For adenocarcinomas of the EGJ or squamous cell carcinoma in the middle to lower esophagus, clinical research supports neoadjuvant chemoradiotherapy followed by surgery and adjuvant chemotherapy to effectively achieve tumor downstaging, improve R0 resection rate and prolong OS, without increasing postoperative complications or mortality rates [117, 118], and it is considered the standard treatment. Long‐term follow‐up results from the German POET study [119], which involved neoadjuvant chemoradiotherapy combined with adjuvant chemoradiotherapy versus neoadjuvant chemotherapy for esophagogastric adenocarcinomas (Siewert I‐III), suggest a tendency towards reduced recurrence and prolonged survival compared to neoadjuvant chemotherapy alone, with no significant increase in treatment toxicity or perioperative complications. Multiple multicenter phase II clinical studies, including the US RTOG‐9904 trial [120], have demonstrated the favorable efficacy of preoperative chemoradiotherapy for locally advanced gastric cancer. As a result, the currently recommended indication for the treatment approach involving preoperative chemoradiotherapy followed by D2 surgery is stage III EGJ cancer. Synchronous chemotherapy regimens may include combinations of paclitaxel with fluoropyrimidines or platinum agents, as well as fluoropyrimidines with platinum agents.

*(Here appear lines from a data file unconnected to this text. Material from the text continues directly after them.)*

(* ===== verification/Cache.v ===== *)
(** * The cache (src/internal/cache)

    [Cache] is the interface the middlewares and the authenticators use; the
    embedded implementation is written over the operations of tqmemory
    ([TQMemory]), whose documented behaviour is the record [tq_documented]. *)

From S2P Require Import Prelude GoStrings Http.

Class Cache (W : Type) := {
  Increment : string -> Z -> Z -> W -> result string Z * W;
  Get : string -> W -> result string (option string) * W;
  Set_ : string -> string -> Z -> W -> result string unit * W
}.

(** ** The embedded cache *)

(** The errors of tqmemory the wrapper tells apart. *)
Inductive tq_error := ErrKeyExists | ErrKeyNotFound | TQOther (msg : string).

(** tqmemory.ShardedCache: Add, Increment, Get and Set, without the CAS tokens. *)
Class TQMemory (W : Type) := {
  tq_Add : string -> string -> Z -> W -> result tq_error unit * W;
  tq_Increment : string -> Z -> W -> result tq_error Z * W;
  tq_Get : string -> W -> result tq_error string * W;
  tq_Set : string -> string -> Z -> W -> result tq_error unit * W
}.

Definition tq_message (e : tq_error) : string :=
  match e with
  | ErrKeyExists => "key exists"
  | ErrKeyNotFound => "key not found"
  | TQOther msg => msg
  end.

Section embedded.
Context {W : Type} `{TQMemory W}.

Definition embedded_Increment (key : string) (delta ttl : Z) (w : W) : result string Z * W :=
  let increment w :=
    match tq_Increment key delta w with
    | (Ok val, w) => (Ok val, w)
    | (Err e, w) => (Err (tq_message e), w)
    end in
  match tq_Add key "0" ttl w with
  | (Ok _, w) | (Err ErrKeyExists, w) => increment w
  | (Err e, w) => (Err (tq_message e), w)
  end.

Definition embedded_Get (key : string) (w : W) : result string (option string) * W :=
  match tq_Get key w with
  | (Ok v, w) => (Ok (Some v), w)
  | (Err ErrKeyNotFound, w) => (Ok None, w)
  | (Err e, w) => (Err (tq_message e), w)
  end.

Definition embedded_Set (key value : string) (ttl : Z) (w : W) : result string unit * W :=
  match tq_Set key value ttl w with
  | (Ok _, w) => (Ok tt, w)
  | (Err e, w) => (Err (tq_message e), w)
  end.

#[export] Instance embedded : Cache W :=
  {| Increment := embedded_Increment; Get := embedded_Get; Set_ := embedded_Set |}.
End embedded.

(** ** What tqmemory documents *)

(** Live entries: value and expiry. An entry is there until its expiry. *)
Abbreviation store := (gmap string (string * Z)).

Definition live_entry (s : store) (t : Z) (key : string) : option string :=
  match s !! key with
  | Some (v, expiry) => if (t <? expiry)%Z then Some v else None
  | None => None
  end.

(** The store after each operation at time [t]; [Increment] keeps the expiry. *)
Definition store_Add (key value : string) (ttl t : Z) (s : store) : result tq_error unit * store :=
  match live_entry s t key with
  | Some _ => (Err ErrKeyExists, s)
  | None => (Ok tt, <[key := (value, (t + ttl)%Z)]> s)
  end.
Definition parse_uint (v : string) : option Z :=
  match v with
  | EmptyString => None
  | _ => match digits_value 0 v with
         | Some z => if (z <=? u64_max)%Z then Some z else None
         | None => None
         end
  end.
Definition store_Increment (key : string) (delta t : Z) (s : store) : result tq_error Z * store :=
  match live_entry s t key with
  | None => (Err ErrKeyNotFound, s)
  | Some v =>
      match parse_uint v with
      | None => (Err (TQOther "not a number"), s)
      | Some n =>
          let n := wrap_u64 (n + delta) in
          (Ok n, match s !! key with
                 | Some (_, expiry) => <[key := (FormatInt n, expiry)]> s
                 | None => s
                 end)
      end
  end.
Definition store_Get (key : string) (t : Z) (s : store) : result tq_error string * store :=
  match live_entry s t key with
  | Some v => (Ok v, s)
  | None => (Err ErrKeyNotFound, s)
  end.
Definition store_Set (key value : string) (ttl t : Z) (s : store) : result tq_error unit * store :=
  (Ok tt, <[key := (value, (t + ttl)%Z)]> s).

(** The operations of tqmemory act on the abstract store at the world's current
    time, which they do not advance; reading the clock does not touch the store. *)
Record tq_documented (W : Type) `{TQMemory W} `{Clock W} := {
  entries : W -> store;
  time : W -> Z;
  tq_Add_doc key value ttl w :
    let '(r, s) := store_Add key value ttl (time w) (entries w) in
    fst (tq_Add key value ttl w) = r /\ entries (snd (tq_Add key value ttl w)) = s
    /\ time (snd (tq_Add key value ttl w)) = time w;
  tq_Increment_doc key delta w :
    let '(r, s) := store_Increment key delta (time w) (entries w) in
    fst (tq_Increment key delta w) = r /\ entries (snd (tq_Increment key delta w)) = s
    /\ time (snd (tq_Increment key delta w)) = time w;
  Now_doc w : entries (snd (Now w)) = entries w /\ (time w <= fst (Now w) <= time (snd (Now w)))%Z
}.
Arguments entries {W _ _} _ _.
Arguments time {W _ _} _ _.
Arguments tq_Add_doc {W _ _} _.
Arguments tq_Increment_doc {W _ _} _.
Arguments Now_doc {W _ _} _.

(** ** The fixed window *)

Definition window_count (s : store) (t : Z) (key : string) : Z :=
  match live_entry s t key with
  | Some v => default 0%Z (parse_uint v)
  | None => 0%Z
  end.

(** Entries written by [Increment]: decimal [uint64]s. *)
Definition counter_entry (s : store) (key : string) : Prop :=
  match s !! key with
  | Some (v, _) => exists n, is_u64 n /\ v = FormatInt n
  | None => True
  end.

Lemma parse_uint_FormatInt n : is_u64 n -> parse_uint (FormatInt n) = Some n.
Proof.
  unfold is_u64. intros Hn. unfold parse_uint.
  destruct (FormatInt n) eqn:E; [by apply FormatInt_nonempty in E|]. rewrite <- E.
  rewrite digits_value_FormatInt by lia. by rewrite (proj2 (Z.leb_le _ _)) by lia.
Qed.

(** The state of one counter at time [t]: its count, and the expiry of its
    window if one is open. *)
Definition counter (s : store) (t : Z) (key : string) (n : Z) (expiry : option Z) : Prop :=
  is_u64 n /\
  match expiry with
  | Some e => s !! key = Some (FormatInt n, e) /\ (t < e)%Z
  | None => live_entry s t key = None /\ n = 0%Z
  end.

Lemma live_entry_counter s t key n e :
  counter s t key n (Some e) -> live_entry s t key = Some (FormatInt n).
Proof. intros (_ & Hs & Ht). unfold live_entry. by rewrite Hs, (proj2 (Z.ltb_lt _ _)). Qed.

Section fixed_window.
Context {W : Type} `{TQMemory W, Clock W} (D : tq_documented W).

Lemma embedded_Increment_time key delta ttl w :
  time D (snd (embedded_Increment key delta ttl w)) = time D w.
Proof.
  unfold embedded_Increment. pose proof (tq_Add_doc D key "0" ttl w) as Ha.
  destruct (store_Add key "0" ttl (time D w) (entries D w)), (tq_Add key "0" ttl w) as [ra w1].
  pose proof (tq_Increment_doc D key delta w1) as Hi.
  destruct (store_Increment key delta (time D w1) (entries D w1)), (tq_Increment key delta w1) as [ri w2].
  simpl in *. destruct Ha as (_ & _ & Ha), Hi as (_ & _ & Hi).
  destruct ra as [|[]], ri; simpl; congruence.
Qed.

(** The fixed window: [Increment] adds to the count of the open window, or opens
    one of length [ttl]; other keys are not touched. *)
Lemma embedded_Increment_counter key delta ttl w n expiry :
  counter (entries D w) (time D w) key n expiry -> (0 < ttl)%Z -> (0 <= delta)%Z ->
  (n + delta <= u64_max)%Z ->
  fst (embedded_Increment key delta ttl w) = Ok (n + delta)%Z
  /\ let w' := snd (embedded_Increment key delta ttl w) in
     time D w' = time D w
     /\ counter (entries D w') (time D w) key (n + delta)
          (Some (default (time D w + ttl)%Z expiry))
     /\ forall key', key' <> key -> entries D w' !! key' = entries D w !! key'.
Proof.
  intros Hcnt Httl Hdelta Hmax. unfold embedded_Increment.
  assert (is_u64 n) as Hn by apply Hcnt.
  assert (is_u64 (n + delta)) as Hnd by (unfold is_u64 in *; lia).
  pose proof (tq_Add_doc D key "0" ttl w) as Hadd. unfold store_Add in Hadd.
  destruct (tq_Add key "0" ttl w) as [radd w1]. simpl in Hadd.
  assert (exists e, e = default (time D w + ttl)%Z expiry
    /\ counter (entries D w1) (time D w1) key n (Some e) /\ time D w1 = time D w
    /\ (radd = Ok tt \/ radd = Err ErrKeyExists)
    /\ forall key', key' <> key -> entries D w1 !! key' = entries D w !! key')
    as (e & He & Hc1 & Ht1 & Hradd & Hother).
  { destruct expiry as [e|].
    - rewrite (live_entry_counter _ _ _ _ _ Hcnt) in Hadd. destruct Hadd as (-> & -> & ->).
      exists e. split_and!; auto.
    - destruct Hcnt as (_ & Hlive & ->). rewrite Hlive in Hadd. destruct Hadd as (-> & -> & ->).
      exists (time D w + ttl)%Z. split_and!; auto.
      + split; [done|]. rewrite lookup_insert_eq. split; [done|lia].
      + intros key' Hne. by rewrite lookup_insert_ne. }
  assert (forall key', key' <> key -> entries D w !! key' = entries D w1 !! key') as Hother'
    by (intros; symmetry; auto).
  pose proof (tq_Increment_doc D key delta w1) as Hinc. unfold store_Increment in Hinc.
  rewrite (live_entry_counter _ _ _ _ _ Hc1), (parse_uint_FormatInt n Hn) in Hinc.
  destruct Hc1 as (_ & Hs1 & Hlt). rewrite Hs1, wrap_u64_id in Hinc by done.
  destruct (tq_Increment key delta w1) as [rinc w2]. simpl in Hinc.
  destruct Hinc as (-> & Hs2 & Ht2).
  assert (match radd with Ok _ | Err ErrKeyExists => (Ok (n + delta)%Z : result string Z, w2)
          | Err e => (Err (tq_message e), w1) end = (Ok (n + delta)%Z, w2)) as ->
    by (by destruct Hradd as [-> | ->]).
  simpl. rewrite Hs2, <- He. split_and!; [done|congruence| |].
  - split; [done|]. rewrite lookup_insert_eq. split; [done|]. congruence || lia.
  - intros key' Hne. rewrite lookup_insert_ne by done. auto.
Qed.
End fixed_window.
(* ===== verification/Concurrency.v ===== *)
(** * Concurrency caps (src/internal/middleware/concurrency.go)

    The two caps as middlewares over their semaphores, and the interleavings of
    many requests as step relations. For the per-user cap the atomic steps are
    the code's: the look-up under [mu], the send on the channel outside it, the
    clean-up under [mu], and the release, which keeps [mu] over its three steps:
    find the channel, receive from it, delete the key if the channel is empty.
    Another request may send on the channel between any two of them. *)

From S2P Require Import Prelude GoStrings Http Middleware.

(** ** The middlewares *)

Section middleware.
Context {W C : Type}.

(** The semaphore operations, on the world: a non-blocking send and a receive. *)
Definition GlobalInflight (try_send : W -> bool * W) (receive : W -> unit * W) (max : Z)
    (next : Handler W C) : Handler W C :=
  if (max <=? 0)%Z then next
  else fun c r =>
    let* ok := lift try_send in
    if ok : bool then finally (next c r) (lift receive)
    else reject_retry 503 retryAfterShort genericOverloaded.

Definition PerUserConcurrency (acquire : string -> W -> bool * W)
    (release : string -> W -> unit * W) (maxPerUser : Z)
    (keyFunc : C -> Request -> string) (next : Handler W C) : Handler W C :=
  if (maxPerUser <=? 0)%Z then next
  else fun c r =>
    let key := keyFunc c r in
    if String.eqb key EmptyString then next c r
    else
      let* ok := lift (acquire key) in
      if ok : bool then finally (next c r) (lift (release key))
      else reject_retry 429 retryAfterShort genericConcurrencyLimited.
End middleware.

(** ** The global cap, interleaved *)

Inductive gphase := GRunning | GRejected | GFinished.

Record gsystem := GSystem { g_len : Z; g_calls : gmap nat gphase }.

(** A request arrives and tries to send; a running one ends, by return or panic,
    and its deferred receive runs. *)
Inductive gstep (max : Z) : gsystem -> gsystem -> Prop :=
| g_arrive t s :
    g_calls s !! t = None ->
    gstep max s
      (if (g_len s <? max)%Z then GSystem (g_len s + 1) (<[t := GRunning]> (g_calls s))
       else GSystem (g_len s) (<[t := GRejected]> (g_calls s)))
| g_finish t s :
    g_calls s !! t = Some GRunning ->
    gstep max s (GSystem (g_len s - 1) (<[t := GFinished]> (g_calls s))).

Definition g_running (ph : gphase) : bool := match ph with GRunning => true | _ => false end.

(** ** The per-user cap, interleaved *)

(** [sems] maps a key to its channel; channels live on when they leave the map.
    [mu] is held across steps only by a release. *)
Record perUserState := {
  pu_sems : gmap string nat;
  pu_lens : gmap nat nat;      (* len(ch) of the channels made so far *)
  pu_mu : bool
}.

Inductive uphase :=
| Looked (key : string) (ch : nat) (created : bool)   (* between look-up and send *)
| Full (key : string) (ch : nat) (created : bool)     (* default branch, before mu *)
| Running (key : string)                              (* next is being served *)
| Releasing (key : string) (ch : nat)                 (* release, before its receive *)
| Received (key : string) (ch : nat)                  (* release, before its len check *)
| Rejected
| Finished.

Definition chan_len (st : perUserState) (ch : nat) : nat := default 0 (pu_lens st !! ch).

(** The look-up under [mu]: the channel of [key], and whether it was made now. *)
Definition acquire_lookup (key : string) (st : perUserState) : nat * bool * perUserState :=
  match pu_sems st !! key with
  | Some ch => (ch, false, st)
  | None =>
      let ch := fresh (dom (pu_lens st)) in
      (ch, true, {| pu_sems := <[key := ch]> (pu_sems st);
                    pu_lens := <[ch := 0]> (pu_lens st); pu_mu := pu_mu st |})
  end.

(** The non-blocking send: [None] is the default branch. *)
Definition acquire_send (max : nat) (ch : nat) (st : perUserState) : option perUserState :=
  if chan_len st ch <? max then
    Some {| pu_sems := pu_sems st; pu_lens := <[ch := S (chan_len st ch)]> (pu_lens st);
            pu_mu := pu_mu st |}
  else None.

(** The clean-up of the default branch, under [mu]. *)
Definition acquire_cleanup (key : string) (ch : nat) (created : bool) (st : perUserState) :
    perUserState :=
  if created && (chan_len st ch =? 0) && bool_decide (pu_sems st !! key = Some ch) then
    {| pu_sems := delete key (pu_sems st); pu_lens := pu_lens st; pu_mu := pu_mu st |}
  else st.

(** The release takes [mu] and finds the channel; without one it ends. *)
Definition release_locked (key : string) (st : perUserState) : uphase * perUserState :=
  match pu_sems st !! key with
  | None => (Finished, st)
  | Some ch =>
      (Releasing key ch, {| pu_sems := pu_sems st; pu_lens := pu_lens st; pu_mu := true |})
  end.

(** The receive, which waits while the channel is empty: [None]. *)
Definition release_receive (ch : nat) (st : perUserState) : option perUserState :=
  if 0 <? chan_len st ch then
    Some {| pu_sems := pu_sems st; pu_lens := <[ch := chan_len st ch - 1]> (pu_lens st);
            pu_mu := pu_mu st |}
  else None.

(** The check of [len(sem)], and the unlock. *)
Definition release_check (key : string) (ch : nat) (st : perUserState) : perUserState :=
  {| pu_sems := if chan_len st ch =? 0 then delete key (pu_sems st) else pu_sems st;
     pu_lens := pu_lens st; pu_mu := false |}.

Record usystem := USystem { u_st : perUserState; u_calls : gmap nat uphase }.

Inductive ustep (max : nat) : usystem -> usystem -> Prop :=
| u_lookup t key ch created st s :
    u_calls s !! t = None -> pu_mu (u_st s) = false ->
    acquire_lookup key (u_st s) = (ch, created, st) ->
    ustep max s (USystem st (<[t := Looked key ch created]> (u_calls s)))
| u_send t key ch created st s :
    u_calls s !! t = Some (Looked key ch created) ->
    acquire_send max ch (u_st s) = Some st ->
    ustep max s (USystem st (<[t := Running key]> (u_calls s)))
| u_full t key ch created s :
    u_calls s !! t = Some (Looked key ch created) ->
    acquire_send max ch (u_st s) = None ->
    ustep max s (USystem (u_st s) (<[t := Full key ch created]> (u_calls s)))
| u_cleanup t key ch created s :
    u_calls s !! t = Some (Full key ch created) -> pu_mu (u_st s) = false ->
    ustep max s (USystem (acquire_cleanup key ch created (u_st s))
                         (<[t := Rejected]> (u_calls s)))
| u_release t key ph st s :
    u_calls s !! t = Some (Running key) -> pu_mu (u_st s) = false ->
    release_locked key (u_st s) = (ph, st) ->
    ustep max s (USystem st (<[t := ph]> (u_calls s)))
| u_receive t key ch st s :
    u_calls s !! t = Some (Releasing key ch) -> release_receive ch (u_st s) = Some st ->
    ustep max s (USystem st (<[t := Received key ch]> (u_calls s)))
| u_check t key ch s :
    u_calls s !! t = Some (Received key ch) ->
    ustep max s (USystem (release_check key ch (u_st s)) (<[t := Finished]> (u_calls s))).

Definition perUserLimiter : perUserState :=
  {| pu_sems := ∅; pu_lens := ∅; pu_mu := false |}.
Definition init_usystem : usystem := USystem perUserLimiter ∅.

(** [activeKeys]. *)
Definition activeKeys (st : perUserState) : nat := size (pu_sems st).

Research on neoadjuvant chemotherapy and perioperative chemotherapy for esophageal or gastric adenocarcinoma (including EGJ) has been increasing and has yielded definitive results, categorizing it as Class I evidence. Similar to previously published studies like MAGIC [92], FLOT4‐AIO [102], EORTC40954 [121] and FFCD9703, recent Asian studies such as RESOLVE [85], PRODIGY [96] and RESONANCE [122] have included subsets of EGJ cancer patients. In the PRODIGY study [96], which included 5.6% EGJ cancer cases, neoadjuvant chemotherapy using the DOS regimen showed tumor‐shrinking effects, improved R0 resection rates and extended PFS. In the RESOLVE study [85], where EGJ cancer accounted for 36.5%, the neoadjuvant SOX regimen outperformed adjuvant XELOX chemotherapy by increasing R0 resection rates and prolonging DFS. A propensity score‐matched study conducted at the Zhongshan Hospital of Fudan University [123] indicated that the DOS regimen was more effective than the XELOX regimen in terms of both PFS and OS, with EGJ cancer accounting for 32% of cases. Based on these studies, the DOS and SOX regimens can also be considered for neoadjuvant chemotherapy in EGJ cancer. Moreover, there has been research comparing preoperative neoadjuvant chemoradiotherapy versus neoadjuvant chemotherapy for EGJ cancer. The POET study [119] demonstrated the potential advantages of preoperative chemoradiotherapy for EGJ cancer. However, a meta‐analysis suggested that compared to neoadjuvant chemotherapy, neoadjuvant chemoradiotherapy increased the pCR rate and reduced local recurrence but did not prolong OS, which differs from the findings of the POET study [124]. In 2021, the NEO AEGIES study [125] conducted a comparison between intensified three‐drug perioperative chemotherapy and preoperative chemoradiotherapy using the CROSS regimen for the treatment of EGJ cancer. The findings indicated that intensified perioperative chemotherapy did not result in worse OS compared to the CROSS regimen, with a 3‐year estimated survival probability of 57% and 56%, respectively, and that the preoperative chemoradiotherapy demonstrated superior tumor regression without additional negative effects.

In summary, based on the current research evidence for EGJ cancer, perioperative chemoradiotherapy or intensified three‐drug perioperative chemotherapy may be more suitable than adjuvant chemotherapy, although further data on Chinese patients are needed.